[Data items]
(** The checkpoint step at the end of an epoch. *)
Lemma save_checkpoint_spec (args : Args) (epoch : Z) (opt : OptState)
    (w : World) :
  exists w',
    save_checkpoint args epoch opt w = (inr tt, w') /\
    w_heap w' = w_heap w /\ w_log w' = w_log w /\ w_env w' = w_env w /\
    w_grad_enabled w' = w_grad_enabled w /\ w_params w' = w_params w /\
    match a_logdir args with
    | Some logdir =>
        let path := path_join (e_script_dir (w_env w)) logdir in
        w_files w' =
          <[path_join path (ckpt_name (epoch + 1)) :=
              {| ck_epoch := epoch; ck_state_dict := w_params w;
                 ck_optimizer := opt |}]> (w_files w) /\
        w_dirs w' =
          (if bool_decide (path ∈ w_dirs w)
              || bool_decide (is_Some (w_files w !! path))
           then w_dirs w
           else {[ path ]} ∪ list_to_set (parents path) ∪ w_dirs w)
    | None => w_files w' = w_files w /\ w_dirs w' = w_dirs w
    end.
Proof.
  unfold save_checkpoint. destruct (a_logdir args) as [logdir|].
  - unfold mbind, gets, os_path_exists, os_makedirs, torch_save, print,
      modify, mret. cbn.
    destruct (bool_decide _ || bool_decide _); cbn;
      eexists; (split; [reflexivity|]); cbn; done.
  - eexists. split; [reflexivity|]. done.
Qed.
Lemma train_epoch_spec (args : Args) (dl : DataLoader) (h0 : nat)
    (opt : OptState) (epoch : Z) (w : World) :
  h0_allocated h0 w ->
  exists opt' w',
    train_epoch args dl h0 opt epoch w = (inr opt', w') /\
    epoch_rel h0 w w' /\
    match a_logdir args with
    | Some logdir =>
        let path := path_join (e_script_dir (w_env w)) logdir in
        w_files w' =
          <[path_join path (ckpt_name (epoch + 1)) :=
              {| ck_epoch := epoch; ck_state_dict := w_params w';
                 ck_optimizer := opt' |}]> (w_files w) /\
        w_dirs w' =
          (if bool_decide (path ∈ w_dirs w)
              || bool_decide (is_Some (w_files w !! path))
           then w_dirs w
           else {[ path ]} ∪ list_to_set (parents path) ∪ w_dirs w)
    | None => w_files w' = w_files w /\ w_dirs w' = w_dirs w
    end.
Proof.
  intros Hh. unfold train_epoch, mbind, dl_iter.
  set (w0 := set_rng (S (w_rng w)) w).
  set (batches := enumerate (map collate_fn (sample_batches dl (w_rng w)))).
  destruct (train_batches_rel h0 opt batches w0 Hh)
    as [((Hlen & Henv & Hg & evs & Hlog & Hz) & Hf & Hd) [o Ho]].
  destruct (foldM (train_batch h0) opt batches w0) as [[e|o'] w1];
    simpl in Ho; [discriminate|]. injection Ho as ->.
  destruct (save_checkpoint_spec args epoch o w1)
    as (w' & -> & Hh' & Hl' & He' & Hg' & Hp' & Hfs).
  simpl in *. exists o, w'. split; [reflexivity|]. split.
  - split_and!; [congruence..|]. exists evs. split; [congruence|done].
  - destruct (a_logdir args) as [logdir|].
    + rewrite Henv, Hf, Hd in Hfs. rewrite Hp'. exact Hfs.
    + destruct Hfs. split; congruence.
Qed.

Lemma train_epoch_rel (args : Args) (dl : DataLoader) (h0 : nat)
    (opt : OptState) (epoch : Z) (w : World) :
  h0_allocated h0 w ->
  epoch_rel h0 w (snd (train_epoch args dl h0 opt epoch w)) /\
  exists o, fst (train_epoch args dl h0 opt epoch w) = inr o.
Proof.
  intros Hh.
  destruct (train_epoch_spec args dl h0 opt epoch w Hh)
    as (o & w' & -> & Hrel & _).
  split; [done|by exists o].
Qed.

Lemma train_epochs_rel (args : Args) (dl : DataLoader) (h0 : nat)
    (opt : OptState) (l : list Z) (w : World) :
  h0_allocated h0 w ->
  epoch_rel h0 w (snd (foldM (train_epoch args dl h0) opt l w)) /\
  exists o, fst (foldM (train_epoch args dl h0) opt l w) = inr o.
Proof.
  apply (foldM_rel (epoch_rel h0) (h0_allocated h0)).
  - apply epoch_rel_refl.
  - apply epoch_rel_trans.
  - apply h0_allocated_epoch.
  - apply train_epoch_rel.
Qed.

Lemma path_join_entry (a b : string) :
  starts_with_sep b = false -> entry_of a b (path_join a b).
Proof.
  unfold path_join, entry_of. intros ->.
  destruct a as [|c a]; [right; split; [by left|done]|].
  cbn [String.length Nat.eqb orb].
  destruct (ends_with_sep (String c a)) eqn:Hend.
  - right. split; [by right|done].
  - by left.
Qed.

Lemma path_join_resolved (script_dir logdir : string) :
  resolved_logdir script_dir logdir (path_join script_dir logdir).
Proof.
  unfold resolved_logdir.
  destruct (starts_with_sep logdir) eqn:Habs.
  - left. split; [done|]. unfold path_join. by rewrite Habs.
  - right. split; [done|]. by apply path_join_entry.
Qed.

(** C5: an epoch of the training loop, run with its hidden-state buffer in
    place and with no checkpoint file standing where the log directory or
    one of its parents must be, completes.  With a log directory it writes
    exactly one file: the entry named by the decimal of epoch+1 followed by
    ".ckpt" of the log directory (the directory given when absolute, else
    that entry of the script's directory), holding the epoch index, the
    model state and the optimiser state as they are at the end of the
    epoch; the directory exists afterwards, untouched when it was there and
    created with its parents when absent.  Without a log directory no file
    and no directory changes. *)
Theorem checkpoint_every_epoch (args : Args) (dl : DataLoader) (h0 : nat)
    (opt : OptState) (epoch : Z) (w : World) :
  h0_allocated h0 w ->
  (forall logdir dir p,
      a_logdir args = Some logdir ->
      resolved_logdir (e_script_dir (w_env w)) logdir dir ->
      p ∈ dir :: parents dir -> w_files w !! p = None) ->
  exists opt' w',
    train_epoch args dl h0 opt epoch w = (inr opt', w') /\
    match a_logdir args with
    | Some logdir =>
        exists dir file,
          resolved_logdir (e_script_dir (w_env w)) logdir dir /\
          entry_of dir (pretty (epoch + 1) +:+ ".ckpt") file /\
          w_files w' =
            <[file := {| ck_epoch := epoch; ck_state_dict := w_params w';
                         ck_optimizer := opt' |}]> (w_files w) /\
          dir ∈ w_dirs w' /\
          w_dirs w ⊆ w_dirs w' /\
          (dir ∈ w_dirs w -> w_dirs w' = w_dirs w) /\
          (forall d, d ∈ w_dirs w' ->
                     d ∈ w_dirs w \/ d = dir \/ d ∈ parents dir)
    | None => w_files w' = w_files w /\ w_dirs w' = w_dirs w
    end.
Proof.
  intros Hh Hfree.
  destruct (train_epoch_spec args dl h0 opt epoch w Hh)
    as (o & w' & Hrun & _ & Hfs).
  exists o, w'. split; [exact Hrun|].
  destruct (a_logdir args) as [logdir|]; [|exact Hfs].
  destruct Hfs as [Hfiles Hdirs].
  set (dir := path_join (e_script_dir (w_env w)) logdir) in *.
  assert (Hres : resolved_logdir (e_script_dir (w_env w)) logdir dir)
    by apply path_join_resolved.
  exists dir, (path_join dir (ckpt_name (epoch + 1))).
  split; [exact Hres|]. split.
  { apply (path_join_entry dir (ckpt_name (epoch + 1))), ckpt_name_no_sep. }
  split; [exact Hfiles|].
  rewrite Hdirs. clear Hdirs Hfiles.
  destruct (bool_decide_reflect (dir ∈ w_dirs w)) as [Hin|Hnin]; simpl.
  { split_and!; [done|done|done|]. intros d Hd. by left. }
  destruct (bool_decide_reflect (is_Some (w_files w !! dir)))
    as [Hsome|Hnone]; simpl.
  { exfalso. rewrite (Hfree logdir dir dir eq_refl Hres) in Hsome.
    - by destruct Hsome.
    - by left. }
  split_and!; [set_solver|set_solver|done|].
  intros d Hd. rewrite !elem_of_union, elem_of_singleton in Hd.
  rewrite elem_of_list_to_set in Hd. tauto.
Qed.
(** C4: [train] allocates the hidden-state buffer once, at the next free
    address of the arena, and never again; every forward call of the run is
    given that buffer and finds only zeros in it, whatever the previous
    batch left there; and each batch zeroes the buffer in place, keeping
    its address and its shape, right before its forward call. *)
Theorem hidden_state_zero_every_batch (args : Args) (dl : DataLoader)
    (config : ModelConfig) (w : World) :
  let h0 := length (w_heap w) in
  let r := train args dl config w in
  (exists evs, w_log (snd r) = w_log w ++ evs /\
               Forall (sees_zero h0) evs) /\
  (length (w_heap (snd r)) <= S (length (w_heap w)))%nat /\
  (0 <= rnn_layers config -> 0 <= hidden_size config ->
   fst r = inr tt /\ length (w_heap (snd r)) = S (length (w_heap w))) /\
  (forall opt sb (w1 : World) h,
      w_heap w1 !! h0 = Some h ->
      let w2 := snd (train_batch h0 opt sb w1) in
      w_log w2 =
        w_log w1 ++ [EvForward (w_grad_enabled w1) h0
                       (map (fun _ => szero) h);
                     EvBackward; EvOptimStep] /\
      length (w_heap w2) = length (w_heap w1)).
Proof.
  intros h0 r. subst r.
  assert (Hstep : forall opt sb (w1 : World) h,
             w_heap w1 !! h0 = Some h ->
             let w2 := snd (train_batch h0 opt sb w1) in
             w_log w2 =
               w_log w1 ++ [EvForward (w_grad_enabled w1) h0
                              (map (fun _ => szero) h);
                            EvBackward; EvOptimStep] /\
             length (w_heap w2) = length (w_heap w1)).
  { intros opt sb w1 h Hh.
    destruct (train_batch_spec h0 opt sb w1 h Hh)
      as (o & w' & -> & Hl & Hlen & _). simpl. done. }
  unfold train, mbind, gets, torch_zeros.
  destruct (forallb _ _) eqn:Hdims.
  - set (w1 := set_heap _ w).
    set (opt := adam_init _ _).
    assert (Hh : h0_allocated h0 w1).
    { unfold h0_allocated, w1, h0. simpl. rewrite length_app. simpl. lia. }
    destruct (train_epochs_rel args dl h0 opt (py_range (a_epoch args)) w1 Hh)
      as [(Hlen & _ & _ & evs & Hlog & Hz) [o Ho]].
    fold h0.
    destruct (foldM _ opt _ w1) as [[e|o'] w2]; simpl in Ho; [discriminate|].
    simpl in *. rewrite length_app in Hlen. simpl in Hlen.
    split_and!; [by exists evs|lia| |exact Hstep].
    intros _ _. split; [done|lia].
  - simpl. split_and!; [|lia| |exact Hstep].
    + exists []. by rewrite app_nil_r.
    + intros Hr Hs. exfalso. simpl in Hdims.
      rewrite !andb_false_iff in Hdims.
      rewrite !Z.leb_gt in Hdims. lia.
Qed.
...
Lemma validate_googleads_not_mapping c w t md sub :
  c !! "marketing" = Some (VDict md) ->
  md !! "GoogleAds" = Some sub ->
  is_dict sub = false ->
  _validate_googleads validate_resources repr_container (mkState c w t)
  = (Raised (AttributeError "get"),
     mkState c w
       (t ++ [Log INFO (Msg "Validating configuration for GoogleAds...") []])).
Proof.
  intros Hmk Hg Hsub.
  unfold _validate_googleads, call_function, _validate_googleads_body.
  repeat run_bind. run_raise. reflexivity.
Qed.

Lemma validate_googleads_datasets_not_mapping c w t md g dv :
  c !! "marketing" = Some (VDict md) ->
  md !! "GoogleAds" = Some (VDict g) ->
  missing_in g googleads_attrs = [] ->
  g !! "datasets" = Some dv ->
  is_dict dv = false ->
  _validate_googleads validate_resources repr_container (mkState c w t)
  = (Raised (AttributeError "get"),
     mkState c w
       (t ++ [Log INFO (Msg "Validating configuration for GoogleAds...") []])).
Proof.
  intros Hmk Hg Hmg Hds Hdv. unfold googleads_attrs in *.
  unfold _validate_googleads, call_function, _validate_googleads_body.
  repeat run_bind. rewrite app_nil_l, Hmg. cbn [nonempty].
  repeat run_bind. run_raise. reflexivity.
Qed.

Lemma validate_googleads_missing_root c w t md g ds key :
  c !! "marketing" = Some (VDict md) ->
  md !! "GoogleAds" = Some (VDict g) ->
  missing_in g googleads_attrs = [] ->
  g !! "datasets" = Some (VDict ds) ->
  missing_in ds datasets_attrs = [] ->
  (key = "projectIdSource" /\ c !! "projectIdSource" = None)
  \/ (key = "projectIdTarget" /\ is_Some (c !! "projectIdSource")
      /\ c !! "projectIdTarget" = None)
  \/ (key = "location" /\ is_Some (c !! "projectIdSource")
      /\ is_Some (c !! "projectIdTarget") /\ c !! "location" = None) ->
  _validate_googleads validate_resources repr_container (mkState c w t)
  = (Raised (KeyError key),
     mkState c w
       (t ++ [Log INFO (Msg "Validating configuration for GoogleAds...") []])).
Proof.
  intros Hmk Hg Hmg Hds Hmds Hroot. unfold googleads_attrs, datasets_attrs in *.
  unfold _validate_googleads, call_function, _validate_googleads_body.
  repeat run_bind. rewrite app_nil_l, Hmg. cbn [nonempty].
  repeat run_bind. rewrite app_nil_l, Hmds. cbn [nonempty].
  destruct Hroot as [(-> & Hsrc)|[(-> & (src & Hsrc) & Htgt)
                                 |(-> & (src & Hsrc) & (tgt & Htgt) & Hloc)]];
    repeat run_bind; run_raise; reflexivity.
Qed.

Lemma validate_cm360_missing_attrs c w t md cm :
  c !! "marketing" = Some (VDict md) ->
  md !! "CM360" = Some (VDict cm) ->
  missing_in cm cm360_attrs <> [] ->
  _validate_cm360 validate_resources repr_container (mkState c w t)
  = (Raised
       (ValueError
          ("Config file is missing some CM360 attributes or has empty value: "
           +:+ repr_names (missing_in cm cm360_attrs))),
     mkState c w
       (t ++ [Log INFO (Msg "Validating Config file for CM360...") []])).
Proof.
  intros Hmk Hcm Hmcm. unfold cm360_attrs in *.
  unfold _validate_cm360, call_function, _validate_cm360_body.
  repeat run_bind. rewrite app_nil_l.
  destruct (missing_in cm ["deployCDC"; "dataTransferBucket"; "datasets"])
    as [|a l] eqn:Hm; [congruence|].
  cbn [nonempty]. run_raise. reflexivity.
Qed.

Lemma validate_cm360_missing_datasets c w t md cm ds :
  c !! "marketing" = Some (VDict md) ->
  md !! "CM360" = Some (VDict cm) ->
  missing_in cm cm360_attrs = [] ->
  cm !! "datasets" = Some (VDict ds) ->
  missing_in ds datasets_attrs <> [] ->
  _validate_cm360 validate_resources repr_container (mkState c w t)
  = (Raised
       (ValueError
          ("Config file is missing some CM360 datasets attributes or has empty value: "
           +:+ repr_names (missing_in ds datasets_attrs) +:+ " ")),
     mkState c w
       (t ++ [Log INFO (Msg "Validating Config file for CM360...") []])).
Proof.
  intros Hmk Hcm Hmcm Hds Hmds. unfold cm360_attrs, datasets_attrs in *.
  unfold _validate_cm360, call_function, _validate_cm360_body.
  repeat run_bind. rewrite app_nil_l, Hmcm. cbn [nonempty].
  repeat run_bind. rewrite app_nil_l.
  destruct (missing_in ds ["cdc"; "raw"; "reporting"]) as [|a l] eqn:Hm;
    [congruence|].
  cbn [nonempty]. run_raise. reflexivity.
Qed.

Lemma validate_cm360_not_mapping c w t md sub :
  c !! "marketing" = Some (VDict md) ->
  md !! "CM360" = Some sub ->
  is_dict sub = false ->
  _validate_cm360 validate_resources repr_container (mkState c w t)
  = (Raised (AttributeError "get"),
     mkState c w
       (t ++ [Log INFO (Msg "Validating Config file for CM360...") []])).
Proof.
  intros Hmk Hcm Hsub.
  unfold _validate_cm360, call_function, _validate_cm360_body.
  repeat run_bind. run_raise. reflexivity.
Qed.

Prompt> Only the lines above starting at the line that holds "epoch_rel h0 w w' /\" and ending at the line that holds "as (w' & -> & Hh'" are to be repeated, exactly and in full.

Solution>
    epoch_rel h0 w w' /\
    match a_logdir args with
    | Some logdir =>
        let path := path_join (e_script_dir (w_env w)) logdir in
        w_files w' =
          <[path_join path (ckpt_name (epoch + 1)) :=
              {| ck_epoch := epoch; ck_state_dict := w_params w';
                 ck_optimizer := opt' |}]> (w_files w) /\
        w_dirs w' =
          (if bool_decide (path ∈ w_dirs w)
              || bool_decide (is_Some (w_files w !! path))
           then w_dirs w
           else {[ path ]} ∪ list_to_set (parents path) ∪ w_dirs w)
    | None => w_files w' = w_files w /\ w_dirs w' = w_dirs w
    end.
Proof.
  intros Hh. unfold train_epoch, mbind, dl_iter.
  set (w0 := set_rng (S (w_rng w)) w).
  set (batches := enumerate (map collate_fn (sample_batches dl (w_rng w)))).
  destruct (train_batches_rel h0 opt batches w0 Hh)
    as [((Hlen & Henv & Hg & evs & Hlog & Hz) & Hf & Hd) [o Ho]].
  destruct (foldM (train_batch h0) opt batches w0) as [[e|o'] w1];
    simpl in Ho; [discriminate|]. injection Ho as ->.
  destruct (save_checkpoint_spec args epoch o w1)
    as (w' & -> & Hh' & Hl' & He' & Hg' & Hp' & Hfs).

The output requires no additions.